Também tem a questão do financiamento, da informatização e digitalização da
saúde, aumento do acesso, construção de mais unidades básicas de saúde,
melhoria da ambiência dessas unidades, contratação de equipes de apoio à saúde
da família, equipes especializadas (pois não é só de médicos que se faz atenção
básica), trabalho com populações específicas, como a população indígena, de
comunidades, prisional, enfim, há uma série de ações a se fazer para melhorar a
qualidade da atenção primária.
Podemos
melhorar a formação, formar mais e melhores profissionais para atuar na atenção
primária, e isso demanda uma política de governo que veja aí a sustentação do
sistema de saúde, que ela de fato coordene todo o caminhar dos usuários dentro
do sistema. Esperamos que essa seja a linha do governo, isto é, a linha da
valorização da atenção primária.
• Mesmo diante do crescimento do número de
profissionais, o Brasil passou por um retrocesso recente na oferta de serviços
em saúde, o que fez o governo retomar o programa Mais Médicos, com aceitação de
profissionais estrangeiros. Como você vê o retorno do programa e o que ele
explica sobre nossas políticas de saúde?
Na
época do programa Mais Médicos a meta era ter pelo menos mais 18 mil médicos na
atenção primária. Houve um incremento, mas estagnou. No meio do caminho veio o
Programa Médicos para o Brasil do governo Bolsonaro, que avançou muito menos
que o Mais Médicos. Não sei como se dará o relançamento do Mais Médicos, mas eu
não acredito que seja com tantos estrangeiros em sua concepção, porque naquela
época não havia a mesma quantidade de médicos brasileiros se formando. Desde
então, tivemos mais vagas de graduação em medicina. Muitas dessas turmas já
estão formando seus médicos, portanto, acredito que a necessidade de médicos
estrangeiros seja menor do que naquela época.
Há
um certo temor da comunidade médica em relação à volta de médicos estrangeiros,
o que não me parece se justificar, pois o cenário de hoje é diferente. Naquela
época havia essa necessidade para um provimento emergencial.
Estamos
no aguardo do lançamento do novo programa. O desenho do novo Mais Médicos
precisa ver a curto, médio e longo prazo. Precisamos pensar no provimento
emergencial e também nas políticas públicas de construção de sustentabilidade
desse sistema com os médicos brasileiros. Temos de dar uma sustentabilidade à
saúde pública brasileira pautada na atenção primária.
• A mesma pesquisa da AMB relata desigualdades
regionais e locais.

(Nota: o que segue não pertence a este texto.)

(** What holds of the body of a success. *)
Definition answers {A} (P : A → Prop) (r : response A) : Prop :=
  match r with
  | Success _ b => P b
  | Refused _ _ => True
  end.

(** The CHECK constraints of db/migrations-sqlite/0001_init.sql, on every row. *)
Record checked (d : db) : Prop := {
  ck_remotes : Forall (λ r, remote_checks r = true) (t_remotes d);
  ck_syncs : Forall (λ s, in_list (sr_Trigger s) ["register"; "scheduled"; "manual"] && in_list (sr_Status s) ["ok"; "partial"; "failed"] = true) (t_syncs d);
  ck_events : Forall (λ e, in_list (tr_Reason e) ["tag_oid_changed"; "tag_deleted_recreated"] = true) (t_taint_events d);
}.

(** A program on the store that keeps the constraints and returns what [P] says. *)
Definition conforms {A} (P : A → Prop) (m : SE db error A) : Prop :=
  ∀ d a d', checked d → m d = Ok (a, d') → checked d' ∧ P a.

(** * Rules *)

Lemma conforms_ret {A} (P : A → Prop) a : P a → conforms P (mret a).
Proof. intros HP d ? d' Hd [= <- <-]. done. Qed.
Lemma conforms_throw {A} (P : A → Prop) e : conforms P (throw e).
Proof. by intros d a d' _ H. Qed.
Lemma conforms_bind {A B} (P : A → Prop) (Q : B → Prop) m k : conforms P m → (∀ a, P a → conforms Q (k a)) → conforms Q (m ≫= k).
Proof. intros Hm Hk d b d' Hd (a & d1 & H1 & H2)%SE_bind_ok. destruct (Hm _ _ _ Hd H1) as [Hd1 Ha]. by eapply Hk. Qed.
Lemma conforms_catch {A} (P : A → Prop) m : conforms P m → conforms (λ r : res A, match r with Ok a => P a | Err _ => True end) (catch m).
Proof.
  intros Hm d r d' Hd H. unfold catch in H. destruct (m d) as [[a d1]|e] eqn:E; injection H as <- <-; [|done]. by eapply Hm.
Qed.
Lemma conforms_weaken {A} (P Q : A → Prop) m : (∀ a, P a → Q a) → conforms P m → conforms Q m.
Proof. intros HPQ Hm d a d' Hd H. destruct (Hm _ _ _ Hd H). eauto. Qed.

Regiões como Norte e Nordeste têm taxa de médicos por
habitante menor. Cidades pequenas também sofrem com a falta de profissionais
acessíveis, assim como periferias das grandes cidades em relação a suas áreas
de melhor padrão de vida. Como melhorar isso?
Temos
de lidar com equidade. Onde precisa mais, paga-se mais. E não é só uma questão
de valor, de salário do médico, mas também da qualidade do local. Será que eu
tenho uma instituição de ensino que possa dar suporte a esse médico para tomada
de decisão clínica, um centro formador que tome conta desse profissional, que
vai com a família para uma localidade nova? Aonde o filho vai estudar, a esposa
ou marido vai trabalhar? Enfim, para atrair profissionais para locais
desprovidos de serviços de saúde temos de pensar no deslocamento da vida
daquela pessoa, temos de trabalhar também com a qualidade de vida e o suporte
acadêmico para esse profissional.
Precisa-se
pagar melhor para induzir a pessoa a fazer a escolha por local com número menor
de médicos, ter um suporte acadêmico para esse profissional e também suporte
para a família conseguir se instalar. Sem priorizar esses três pontos não dá
para conseguir. E assim cairemos na questão dos estrangeiros, que vão ocupar
vagas onde não estiverem os médicos brasileiros.